ACTIVITY :: Print the lines that run from the line with "by apply list_elem_of_here." to the line with "- assert (Forall hashes_anchored", keeping both end lines, exactly as they appear in the entries below, and nothing else.

RECORDS SHOWN ::
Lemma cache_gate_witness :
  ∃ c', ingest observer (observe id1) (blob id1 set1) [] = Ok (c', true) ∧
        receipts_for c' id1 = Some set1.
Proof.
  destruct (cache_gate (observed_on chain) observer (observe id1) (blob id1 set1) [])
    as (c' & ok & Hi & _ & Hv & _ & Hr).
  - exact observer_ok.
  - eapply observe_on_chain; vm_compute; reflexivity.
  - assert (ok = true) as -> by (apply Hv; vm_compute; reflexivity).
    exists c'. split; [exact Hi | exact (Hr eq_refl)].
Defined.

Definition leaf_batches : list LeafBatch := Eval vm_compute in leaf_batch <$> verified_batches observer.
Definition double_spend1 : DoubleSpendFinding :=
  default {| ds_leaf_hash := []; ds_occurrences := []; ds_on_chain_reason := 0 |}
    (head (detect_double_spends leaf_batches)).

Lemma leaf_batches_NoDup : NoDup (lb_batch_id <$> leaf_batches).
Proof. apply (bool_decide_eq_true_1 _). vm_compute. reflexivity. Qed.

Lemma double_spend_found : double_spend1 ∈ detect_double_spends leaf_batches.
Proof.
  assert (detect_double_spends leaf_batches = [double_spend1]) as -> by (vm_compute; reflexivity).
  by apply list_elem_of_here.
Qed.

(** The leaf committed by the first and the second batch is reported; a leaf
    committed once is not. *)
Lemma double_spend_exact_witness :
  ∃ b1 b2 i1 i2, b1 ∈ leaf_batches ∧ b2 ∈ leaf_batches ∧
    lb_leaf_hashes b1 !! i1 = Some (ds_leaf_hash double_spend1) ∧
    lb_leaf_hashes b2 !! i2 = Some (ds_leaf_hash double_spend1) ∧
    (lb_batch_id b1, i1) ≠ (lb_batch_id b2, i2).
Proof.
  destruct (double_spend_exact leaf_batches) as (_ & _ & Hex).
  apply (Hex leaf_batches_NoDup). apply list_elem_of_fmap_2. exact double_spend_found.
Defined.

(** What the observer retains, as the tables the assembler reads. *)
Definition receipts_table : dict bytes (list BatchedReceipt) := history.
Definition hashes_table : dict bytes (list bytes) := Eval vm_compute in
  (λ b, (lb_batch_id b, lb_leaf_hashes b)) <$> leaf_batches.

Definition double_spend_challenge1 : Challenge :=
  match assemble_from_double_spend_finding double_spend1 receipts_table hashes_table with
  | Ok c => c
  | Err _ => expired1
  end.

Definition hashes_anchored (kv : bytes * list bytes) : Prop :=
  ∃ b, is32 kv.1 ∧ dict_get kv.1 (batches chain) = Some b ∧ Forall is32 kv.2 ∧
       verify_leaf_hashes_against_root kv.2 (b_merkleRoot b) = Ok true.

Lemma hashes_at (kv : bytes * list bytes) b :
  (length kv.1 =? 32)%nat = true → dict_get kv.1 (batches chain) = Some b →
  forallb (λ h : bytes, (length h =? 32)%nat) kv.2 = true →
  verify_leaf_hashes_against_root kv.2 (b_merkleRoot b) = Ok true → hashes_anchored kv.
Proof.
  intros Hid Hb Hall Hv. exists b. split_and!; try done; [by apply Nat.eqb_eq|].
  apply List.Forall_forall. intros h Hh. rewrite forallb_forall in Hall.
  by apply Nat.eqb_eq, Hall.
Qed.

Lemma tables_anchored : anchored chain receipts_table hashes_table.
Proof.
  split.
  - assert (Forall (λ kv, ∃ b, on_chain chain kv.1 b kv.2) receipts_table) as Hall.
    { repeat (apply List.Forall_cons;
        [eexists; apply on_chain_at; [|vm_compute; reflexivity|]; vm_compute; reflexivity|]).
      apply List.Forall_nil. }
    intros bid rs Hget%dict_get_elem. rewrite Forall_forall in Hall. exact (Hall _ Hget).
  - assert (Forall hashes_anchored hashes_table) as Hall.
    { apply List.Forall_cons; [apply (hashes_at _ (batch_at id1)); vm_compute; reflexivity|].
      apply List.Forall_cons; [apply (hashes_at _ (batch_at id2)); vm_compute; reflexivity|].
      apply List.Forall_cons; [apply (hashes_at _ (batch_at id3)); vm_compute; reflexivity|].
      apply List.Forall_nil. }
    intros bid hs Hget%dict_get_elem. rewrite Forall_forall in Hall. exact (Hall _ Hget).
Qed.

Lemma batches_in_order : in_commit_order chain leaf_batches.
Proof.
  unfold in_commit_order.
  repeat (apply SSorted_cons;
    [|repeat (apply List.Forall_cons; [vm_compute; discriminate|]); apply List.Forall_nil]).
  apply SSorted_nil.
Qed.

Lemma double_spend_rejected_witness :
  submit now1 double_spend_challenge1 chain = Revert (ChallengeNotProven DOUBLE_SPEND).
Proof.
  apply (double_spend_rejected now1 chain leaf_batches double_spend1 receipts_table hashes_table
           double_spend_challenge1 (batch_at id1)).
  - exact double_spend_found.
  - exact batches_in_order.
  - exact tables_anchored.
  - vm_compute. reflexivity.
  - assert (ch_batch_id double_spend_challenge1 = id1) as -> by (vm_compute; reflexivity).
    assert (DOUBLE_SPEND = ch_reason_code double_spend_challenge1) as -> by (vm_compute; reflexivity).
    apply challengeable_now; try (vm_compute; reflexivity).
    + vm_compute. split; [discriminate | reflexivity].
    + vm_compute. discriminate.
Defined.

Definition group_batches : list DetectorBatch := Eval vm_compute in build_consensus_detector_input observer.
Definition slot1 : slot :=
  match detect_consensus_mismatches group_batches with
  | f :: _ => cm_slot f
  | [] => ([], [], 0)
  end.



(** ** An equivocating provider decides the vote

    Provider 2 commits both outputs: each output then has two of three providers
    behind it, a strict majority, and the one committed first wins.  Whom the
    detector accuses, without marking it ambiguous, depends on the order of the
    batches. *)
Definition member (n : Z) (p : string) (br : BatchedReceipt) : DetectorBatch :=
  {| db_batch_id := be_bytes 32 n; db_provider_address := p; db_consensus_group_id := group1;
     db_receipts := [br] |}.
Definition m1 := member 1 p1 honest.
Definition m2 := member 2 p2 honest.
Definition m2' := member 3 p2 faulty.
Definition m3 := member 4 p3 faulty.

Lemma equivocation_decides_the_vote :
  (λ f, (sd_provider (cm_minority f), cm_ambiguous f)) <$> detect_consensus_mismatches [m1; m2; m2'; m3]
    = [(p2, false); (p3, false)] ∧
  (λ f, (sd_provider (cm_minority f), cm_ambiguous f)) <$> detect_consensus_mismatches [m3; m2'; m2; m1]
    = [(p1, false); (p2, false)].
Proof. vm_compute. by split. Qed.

* * *

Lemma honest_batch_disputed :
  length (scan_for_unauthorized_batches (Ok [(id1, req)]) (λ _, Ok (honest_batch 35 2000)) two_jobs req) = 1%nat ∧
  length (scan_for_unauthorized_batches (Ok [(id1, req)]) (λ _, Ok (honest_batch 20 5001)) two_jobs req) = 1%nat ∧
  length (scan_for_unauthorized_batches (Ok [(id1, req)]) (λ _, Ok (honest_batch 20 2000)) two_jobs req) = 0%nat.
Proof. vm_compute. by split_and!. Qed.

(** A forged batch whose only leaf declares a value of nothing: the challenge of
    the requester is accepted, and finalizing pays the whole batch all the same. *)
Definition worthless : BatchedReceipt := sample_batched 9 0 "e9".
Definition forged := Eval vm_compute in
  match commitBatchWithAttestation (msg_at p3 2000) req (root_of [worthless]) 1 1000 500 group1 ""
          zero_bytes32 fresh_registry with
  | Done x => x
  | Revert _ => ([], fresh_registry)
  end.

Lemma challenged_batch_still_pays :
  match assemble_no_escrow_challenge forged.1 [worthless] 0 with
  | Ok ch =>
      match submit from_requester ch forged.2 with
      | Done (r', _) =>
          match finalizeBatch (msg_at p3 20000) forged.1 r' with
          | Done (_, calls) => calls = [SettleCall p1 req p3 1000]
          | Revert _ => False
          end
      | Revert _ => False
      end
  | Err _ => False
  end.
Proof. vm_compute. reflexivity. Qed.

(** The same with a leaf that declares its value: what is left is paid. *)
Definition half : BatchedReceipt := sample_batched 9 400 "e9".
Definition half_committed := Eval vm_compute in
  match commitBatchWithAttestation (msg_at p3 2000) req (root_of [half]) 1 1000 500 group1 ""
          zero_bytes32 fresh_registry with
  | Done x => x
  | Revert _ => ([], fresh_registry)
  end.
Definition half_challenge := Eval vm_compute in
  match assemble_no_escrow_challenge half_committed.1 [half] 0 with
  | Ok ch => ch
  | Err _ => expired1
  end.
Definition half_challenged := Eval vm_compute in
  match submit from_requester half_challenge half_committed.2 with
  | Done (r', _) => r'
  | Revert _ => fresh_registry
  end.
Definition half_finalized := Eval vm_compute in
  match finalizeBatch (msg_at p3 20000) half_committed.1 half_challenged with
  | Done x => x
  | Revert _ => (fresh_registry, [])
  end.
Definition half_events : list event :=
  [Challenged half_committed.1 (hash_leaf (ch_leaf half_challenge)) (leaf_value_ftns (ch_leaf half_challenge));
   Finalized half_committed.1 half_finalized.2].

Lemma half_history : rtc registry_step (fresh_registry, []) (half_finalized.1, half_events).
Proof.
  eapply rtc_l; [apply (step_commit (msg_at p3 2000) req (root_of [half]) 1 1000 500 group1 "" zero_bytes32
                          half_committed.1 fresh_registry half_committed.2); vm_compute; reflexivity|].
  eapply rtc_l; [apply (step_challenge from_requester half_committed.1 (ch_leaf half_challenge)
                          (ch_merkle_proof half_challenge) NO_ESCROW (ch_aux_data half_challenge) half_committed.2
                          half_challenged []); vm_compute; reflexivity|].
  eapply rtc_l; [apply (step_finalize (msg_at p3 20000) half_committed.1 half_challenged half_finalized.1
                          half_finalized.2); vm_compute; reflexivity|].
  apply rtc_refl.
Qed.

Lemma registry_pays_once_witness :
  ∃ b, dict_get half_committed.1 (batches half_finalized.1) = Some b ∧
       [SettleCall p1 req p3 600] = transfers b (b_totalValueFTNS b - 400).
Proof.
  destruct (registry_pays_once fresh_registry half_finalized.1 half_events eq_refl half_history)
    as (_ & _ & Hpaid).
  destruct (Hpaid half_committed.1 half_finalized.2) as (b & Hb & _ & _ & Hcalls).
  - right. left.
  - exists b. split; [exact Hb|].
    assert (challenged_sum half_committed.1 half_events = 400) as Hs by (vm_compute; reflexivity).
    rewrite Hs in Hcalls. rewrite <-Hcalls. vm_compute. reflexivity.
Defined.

==

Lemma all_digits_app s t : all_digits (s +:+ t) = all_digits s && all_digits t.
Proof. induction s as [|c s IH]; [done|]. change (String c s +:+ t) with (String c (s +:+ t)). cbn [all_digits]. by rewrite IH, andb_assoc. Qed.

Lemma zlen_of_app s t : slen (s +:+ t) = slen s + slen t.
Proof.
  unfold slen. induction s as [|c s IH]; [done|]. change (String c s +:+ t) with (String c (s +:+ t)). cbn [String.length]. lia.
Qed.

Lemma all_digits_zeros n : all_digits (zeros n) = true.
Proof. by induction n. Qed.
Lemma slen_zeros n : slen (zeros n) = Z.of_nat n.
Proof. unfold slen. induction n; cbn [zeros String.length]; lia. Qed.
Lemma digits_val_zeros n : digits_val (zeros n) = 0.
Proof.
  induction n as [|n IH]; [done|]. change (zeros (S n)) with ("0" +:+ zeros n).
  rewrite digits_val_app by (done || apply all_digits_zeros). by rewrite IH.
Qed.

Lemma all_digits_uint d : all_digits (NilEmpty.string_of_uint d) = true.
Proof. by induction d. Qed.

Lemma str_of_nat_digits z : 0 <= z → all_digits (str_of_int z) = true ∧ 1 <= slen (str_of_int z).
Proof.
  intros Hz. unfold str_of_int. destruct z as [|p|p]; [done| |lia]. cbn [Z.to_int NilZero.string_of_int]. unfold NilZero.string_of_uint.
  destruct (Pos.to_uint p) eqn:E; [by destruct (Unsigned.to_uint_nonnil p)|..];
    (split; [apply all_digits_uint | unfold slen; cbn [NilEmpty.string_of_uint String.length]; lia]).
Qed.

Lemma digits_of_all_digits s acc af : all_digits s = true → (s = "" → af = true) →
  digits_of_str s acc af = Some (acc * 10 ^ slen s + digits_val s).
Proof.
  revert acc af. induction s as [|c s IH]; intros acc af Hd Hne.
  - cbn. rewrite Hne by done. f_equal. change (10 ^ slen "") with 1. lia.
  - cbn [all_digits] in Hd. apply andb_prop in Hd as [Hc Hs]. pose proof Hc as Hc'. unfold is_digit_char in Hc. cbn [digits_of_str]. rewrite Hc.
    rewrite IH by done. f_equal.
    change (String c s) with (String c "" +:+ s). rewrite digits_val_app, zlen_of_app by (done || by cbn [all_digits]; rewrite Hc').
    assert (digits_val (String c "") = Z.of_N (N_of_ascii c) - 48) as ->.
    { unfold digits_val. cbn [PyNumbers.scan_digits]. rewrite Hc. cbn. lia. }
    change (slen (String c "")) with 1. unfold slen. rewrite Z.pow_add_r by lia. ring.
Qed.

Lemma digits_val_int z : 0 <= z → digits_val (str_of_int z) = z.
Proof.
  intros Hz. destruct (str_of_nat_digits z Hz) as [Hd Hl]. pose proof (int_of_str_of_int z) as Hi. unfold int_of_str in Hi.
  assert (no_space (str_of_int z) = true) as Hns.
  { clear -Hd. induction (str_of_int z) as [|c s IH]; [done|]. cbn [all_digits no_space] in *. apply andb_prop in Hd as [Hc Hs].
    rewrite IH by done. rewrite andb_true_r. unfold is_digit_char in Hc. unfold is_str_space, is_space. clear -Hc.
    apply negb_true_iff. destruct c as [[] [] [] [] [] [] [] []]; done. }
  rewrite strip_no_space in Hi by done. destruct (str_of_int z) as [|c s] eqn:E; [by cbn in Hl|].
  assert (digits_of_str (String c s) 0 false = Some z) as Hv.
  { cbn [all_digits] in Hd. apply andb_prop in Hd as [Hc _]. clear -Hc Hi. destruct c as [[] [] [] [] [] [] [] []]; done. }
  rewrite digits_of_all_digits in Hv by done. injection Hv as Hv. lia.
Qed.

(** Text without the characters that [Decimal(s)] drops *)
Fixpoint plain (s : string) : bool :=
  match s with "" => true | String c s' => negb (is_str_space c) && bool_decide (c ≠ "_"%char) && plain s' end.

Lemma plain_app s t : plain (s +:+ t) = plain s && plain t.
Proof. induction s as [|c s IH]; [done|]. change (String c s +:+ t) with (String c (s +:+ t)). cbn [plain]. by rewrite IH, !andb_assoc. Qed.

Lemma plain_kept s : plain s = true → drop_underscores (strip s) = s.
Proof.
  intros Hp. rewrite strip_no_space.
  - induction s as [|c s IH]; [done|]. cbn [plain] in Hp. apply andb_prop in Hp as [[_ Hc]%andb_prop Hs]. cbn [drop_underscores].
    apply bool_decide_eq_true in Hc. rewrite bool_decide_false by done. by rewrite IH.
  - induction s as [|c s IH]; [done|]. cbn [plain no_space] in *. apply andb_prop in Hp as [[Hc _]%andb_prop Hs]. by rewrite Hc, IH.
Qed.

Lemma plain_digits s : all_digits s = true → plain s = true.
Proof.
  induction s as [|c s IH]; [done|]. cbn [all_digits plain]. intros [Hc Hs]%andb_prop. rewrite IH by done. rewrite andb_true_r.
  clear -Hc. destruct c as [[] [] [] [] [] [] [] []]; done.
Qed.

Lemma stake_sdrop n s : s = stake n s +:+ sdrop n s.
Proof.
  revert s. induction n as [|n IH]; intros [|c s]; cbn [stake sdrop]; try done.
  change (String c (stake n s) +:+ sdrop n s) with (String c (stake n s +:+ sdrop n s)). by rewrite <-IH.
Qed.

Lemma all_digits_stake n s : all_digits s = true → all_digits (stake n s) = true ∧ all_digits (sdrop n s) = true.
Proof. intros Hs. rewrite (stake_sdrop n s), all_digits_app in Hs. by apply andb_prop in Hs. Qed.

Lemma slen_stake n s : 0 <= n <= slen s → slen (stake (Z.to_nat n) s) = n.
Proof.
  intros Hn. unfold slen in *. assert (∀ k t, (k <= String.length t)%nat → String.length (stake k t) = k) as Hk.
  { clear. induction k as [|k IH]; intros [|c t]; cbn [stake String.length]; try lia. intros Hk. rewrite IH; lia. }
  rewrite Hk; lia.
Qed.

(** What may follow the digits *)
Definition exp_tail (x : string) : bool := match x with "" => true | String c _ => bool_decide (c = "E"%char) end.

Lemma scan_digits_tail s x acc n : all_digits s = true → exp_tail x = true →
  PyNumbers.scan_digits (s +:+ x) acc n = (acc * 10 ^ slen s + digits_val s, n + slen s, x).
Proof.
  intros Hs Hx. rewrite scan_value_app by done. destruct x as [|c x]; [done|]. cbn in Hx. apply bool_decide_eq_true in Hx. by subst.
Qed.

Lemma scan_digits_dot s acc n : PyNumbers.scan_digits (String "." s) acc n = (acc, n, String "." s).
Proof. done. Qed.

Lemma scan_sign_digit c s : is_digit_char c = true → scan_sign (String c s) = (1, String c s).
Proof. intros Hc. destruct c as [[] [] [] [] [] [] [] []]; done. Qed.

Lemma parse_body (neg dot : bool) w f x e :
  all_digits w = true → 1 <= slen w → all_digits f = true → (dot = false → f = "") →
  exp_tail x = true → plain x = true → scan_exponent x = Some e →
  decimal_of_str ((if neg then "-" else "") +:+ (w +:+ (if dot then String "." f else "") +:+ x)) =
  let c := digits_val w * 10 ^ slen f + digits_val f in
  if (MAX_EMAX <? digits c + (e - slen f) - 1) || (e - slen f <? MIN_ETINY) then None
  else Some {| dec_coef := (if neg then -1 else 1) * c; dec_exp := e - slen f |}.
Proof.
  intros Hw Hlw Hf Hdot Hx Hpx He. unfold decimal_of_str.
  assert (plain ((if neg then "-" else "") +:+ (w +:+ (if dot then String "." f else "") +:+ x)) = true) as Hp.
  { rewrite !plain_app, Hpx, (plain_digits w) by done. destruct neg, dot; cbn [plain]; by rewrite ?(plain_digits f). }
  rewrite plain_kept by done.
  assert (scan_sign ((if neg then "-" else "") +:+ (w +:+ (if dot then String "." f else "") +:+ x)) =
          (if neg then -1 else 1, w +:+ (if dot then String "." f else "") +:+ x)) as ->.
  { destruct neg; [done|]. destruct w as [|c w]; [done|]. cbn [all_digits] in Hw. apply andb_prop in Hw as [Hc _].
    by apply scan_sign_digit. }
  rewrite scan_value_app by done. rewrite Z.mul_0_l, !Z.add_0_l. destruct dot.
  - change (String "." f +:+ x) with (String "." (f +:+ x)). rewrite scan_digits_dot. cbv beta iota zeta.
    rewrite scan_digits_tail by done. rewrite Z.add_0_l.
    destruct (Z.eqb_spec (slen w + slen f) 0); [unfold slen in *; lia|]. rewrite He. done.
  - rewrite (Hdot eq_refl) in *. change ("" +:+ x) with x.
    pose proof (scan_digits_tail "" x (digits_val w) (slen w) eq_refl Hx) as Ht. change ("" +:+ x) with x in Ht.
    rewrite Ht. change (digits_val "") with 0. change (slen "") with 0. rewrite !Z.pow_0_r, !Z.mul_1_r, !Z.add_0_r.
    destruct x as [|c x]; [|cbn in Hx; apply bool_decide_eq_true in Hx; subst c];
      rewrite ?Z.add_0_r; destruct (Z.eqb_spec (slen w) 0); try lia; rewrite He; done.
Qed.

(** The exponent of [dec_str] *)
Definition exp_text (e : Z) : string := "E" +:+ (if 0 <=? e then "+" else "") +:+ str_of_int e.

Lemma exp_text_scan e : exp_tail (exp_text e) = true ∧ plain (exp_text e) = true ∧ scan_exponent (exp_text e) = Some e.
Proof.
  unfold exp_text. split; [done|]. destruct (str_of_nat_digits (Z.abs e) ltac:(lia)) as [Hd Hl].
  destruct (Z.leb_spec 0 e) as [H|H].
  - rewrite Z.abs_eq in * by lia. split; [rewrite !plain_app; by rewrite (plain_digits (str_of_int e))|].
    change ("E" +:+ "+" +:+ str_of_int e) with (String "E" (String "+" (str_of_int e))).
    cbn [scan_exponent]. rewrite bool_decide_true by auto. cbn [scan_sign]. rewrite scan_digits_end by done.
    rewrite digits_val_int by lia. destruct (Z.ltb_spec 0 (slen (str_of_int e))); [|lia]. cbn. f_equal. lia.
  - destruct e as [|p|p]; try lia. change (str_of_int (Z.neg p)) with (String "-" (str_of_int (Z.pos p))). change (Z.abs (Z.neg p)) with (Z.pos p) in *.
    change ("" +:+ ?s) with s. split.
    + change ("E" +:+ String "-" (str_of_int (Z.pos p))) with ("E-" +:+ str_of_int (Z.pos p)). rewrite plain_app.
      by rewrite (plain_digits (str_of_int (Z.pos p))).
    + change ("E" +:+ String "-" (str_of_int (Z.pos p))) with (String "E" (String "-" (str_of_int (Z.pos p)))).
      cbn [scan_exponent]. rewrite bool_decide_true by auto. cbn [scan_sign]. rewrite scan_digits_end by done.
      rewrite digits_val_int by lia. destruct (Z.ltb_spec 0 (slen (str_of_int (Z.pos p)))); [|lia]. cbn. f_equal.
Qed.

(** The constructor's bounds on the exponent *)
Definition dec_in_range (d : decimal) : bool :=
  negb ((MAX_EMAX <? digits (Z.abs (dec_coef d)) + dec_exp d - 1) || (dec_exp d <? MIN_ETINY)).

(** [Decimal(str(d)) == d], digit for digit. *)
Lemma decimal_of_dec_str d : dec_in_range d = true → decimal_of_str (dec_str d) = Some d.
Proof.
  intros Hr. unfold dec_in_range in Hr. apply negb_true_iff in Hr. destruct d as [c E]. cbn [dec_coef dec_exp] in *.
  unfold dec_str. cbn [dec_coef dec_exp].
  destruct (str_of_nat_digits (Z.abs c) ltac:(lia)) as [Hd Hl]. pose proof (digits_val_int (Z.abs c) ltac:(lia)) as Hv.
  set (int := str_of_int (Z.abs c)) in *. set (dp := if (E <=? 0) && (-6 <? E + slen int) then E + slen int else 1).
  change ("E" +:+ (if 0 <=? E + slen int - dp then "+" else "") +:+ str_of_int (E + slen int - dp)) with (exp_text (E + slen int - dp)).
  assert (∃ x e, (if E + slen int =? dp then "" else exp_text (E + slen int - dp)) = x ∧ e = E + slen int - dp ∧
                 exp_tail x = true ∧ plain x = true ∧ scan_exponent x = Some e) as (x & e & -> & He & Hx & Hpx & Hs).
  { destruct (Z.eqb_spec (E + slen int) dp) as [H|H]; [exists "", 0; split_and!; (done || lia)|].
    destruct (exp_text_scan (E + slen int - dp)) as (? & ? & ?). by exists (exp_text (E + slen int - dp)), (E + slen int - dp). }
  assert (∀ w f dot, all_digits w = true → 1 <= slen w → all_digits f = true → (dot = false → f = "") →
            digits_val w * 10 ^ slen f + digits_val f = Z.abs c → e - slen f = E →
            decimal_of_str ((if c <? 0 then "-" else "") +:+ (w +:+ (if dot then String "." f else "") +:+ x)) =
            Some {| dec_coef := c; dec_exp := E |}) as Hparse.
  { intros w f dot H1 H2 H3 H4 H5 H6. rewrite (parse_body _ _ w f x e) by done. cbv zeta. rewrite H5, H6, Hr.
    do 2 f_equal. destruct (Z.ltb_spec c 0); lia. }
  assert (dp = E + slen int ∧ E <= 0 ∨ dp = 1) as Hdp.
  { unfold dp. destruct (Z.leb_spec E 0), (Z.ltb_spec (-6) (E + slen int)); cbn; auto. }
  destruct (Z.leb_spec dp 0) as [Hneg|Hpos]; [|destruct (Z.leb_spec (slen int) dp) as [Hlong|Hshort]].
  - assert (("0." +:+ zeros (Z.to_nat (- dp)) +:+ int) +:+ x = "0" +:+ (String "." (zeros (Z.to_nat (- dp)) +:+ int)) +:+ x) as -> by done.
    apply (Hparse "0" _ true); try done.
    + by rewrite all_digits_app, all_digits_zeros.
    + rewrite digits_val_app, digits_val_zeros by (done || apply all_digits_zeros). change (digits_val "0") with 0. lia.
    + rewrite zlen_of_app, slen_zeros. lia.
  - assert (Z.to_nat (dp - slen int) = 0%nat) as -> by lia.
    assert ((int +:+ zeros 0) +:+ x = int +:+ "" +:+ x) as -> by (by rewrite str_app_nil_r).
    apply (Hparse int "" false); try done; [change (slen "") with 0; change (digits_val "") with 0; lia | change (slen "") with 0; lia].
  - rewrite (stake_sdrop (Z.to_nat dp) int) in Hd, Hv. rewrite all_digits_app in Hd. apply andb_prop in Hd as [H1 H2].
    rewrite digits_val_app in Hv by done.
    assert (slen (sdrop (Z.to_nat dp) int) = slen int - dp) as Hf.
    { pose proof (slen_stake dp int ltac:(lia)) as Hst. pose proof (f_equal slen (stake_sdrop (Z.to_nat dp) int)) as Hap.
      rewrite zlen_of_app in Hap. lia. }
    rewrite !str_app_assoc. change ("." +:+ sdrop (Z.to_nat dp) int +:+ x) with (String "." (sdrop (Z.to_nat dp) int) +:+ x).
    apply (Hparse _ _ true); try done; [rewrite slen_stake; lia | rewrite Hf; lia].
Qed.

OUTPUT FOR THIS EXERCISE ::
  by apply list_elem_of_here.
Qed.

(** The leaf committed by the first and the second batch is reported; a leaf
    committed once is not. *)
Lemma double_spend_exact_witness :
  ∃ b1 b2 i1 i2, b1 ∈ leaf_batches ∧ b2 ∈ leaf_batches ∧
    lb_leaf_hashes b1 !! i1 = Some (ds_leaf_hash double_spend1) ∧
    lb_leaf_hashes b2 !! i2 = Some (ds_leaf_hash double_spend1) ∧
    (lb_batch_id b1, i1) ≠ (lb_batch_id b2, i2).
Proof.
  destruct (double_spend_exact leaf_batches) as (_ & _ & Hex).
  apply (Hex leaf_batches_NoDup). apply list_elem_of_fmap_2. exact double_spend_found.
Defined.

(** What the observer retains, as the tables the assembler reads. *)
Definition receipts_table : dict bytes (list BatchedReceipt) := history.
Definition hashes_table : dict bytes (list bytes) := Eval vm_compute in
  (λ b, (lb_batch_id b, lb_leaf_hashes b)) <$> leaf_batches.

Definition double_spend_challenge1 : Challenge :=
  match assemble_from_double_spend_finding double_spend1 receipts_table hashes_table with
  | Ok c => c
  | Err _ => expired1
  end.

Definition hashes_anchored (kv : bytes * list bytes) : Prop :=
  ∃ b, is32 kv.1 ∧ dict_get kv.1 (batches chain) = Some b ∧ Forall is32 kv.2 ∧
       verify_leaf_hashes_against_root kv.2 (b_merkleRoot b) = Ok true.

Lemma hashes_at (kv : bytes * list bytes) b :
  (length kv.1 =? 32)%nat = true → dict_get kv.1 (batches chain) = Some b →
  forallb (λ h : bytes, (length h =? 32)%nat) kv.2 = true →
  verify_leaf_hashes_against_root kv.2 (b_merkleRoot b) = Ok true → hashes_anchored kv.
Proof.
  intros Hid Hb Hall Hv. exists b. split_and!; try done; [by apply Nat.eqb_eq|].
  apply List.Forall_forall. intros h Hh. rewrite forallb_forall in Hall.
  by apply Nat.eqb_eq, Hall.
Qed.

Lemma tables_anchored : anchored chain receipts_table hashes_table.
Proof.
  split.
  - assert (Forall (λ kv, ∃ b, on_chain chain kv.1 b kv.2) receipts_table) as Hall.
    { repeat (apply List.Forall_cons;
        [eexists; apply on_chain_at; [|vm_compute; reflexivity|]; vm_compute; reflexivity|]).
      apply List.Forall_nil. }
    intros bid rs Hget%dict_get_elem. rewrite Forall_forall in Hall. exact (Hall _ Hget).
  - assert (Forall hashes_anchored hashes_table) as Hall.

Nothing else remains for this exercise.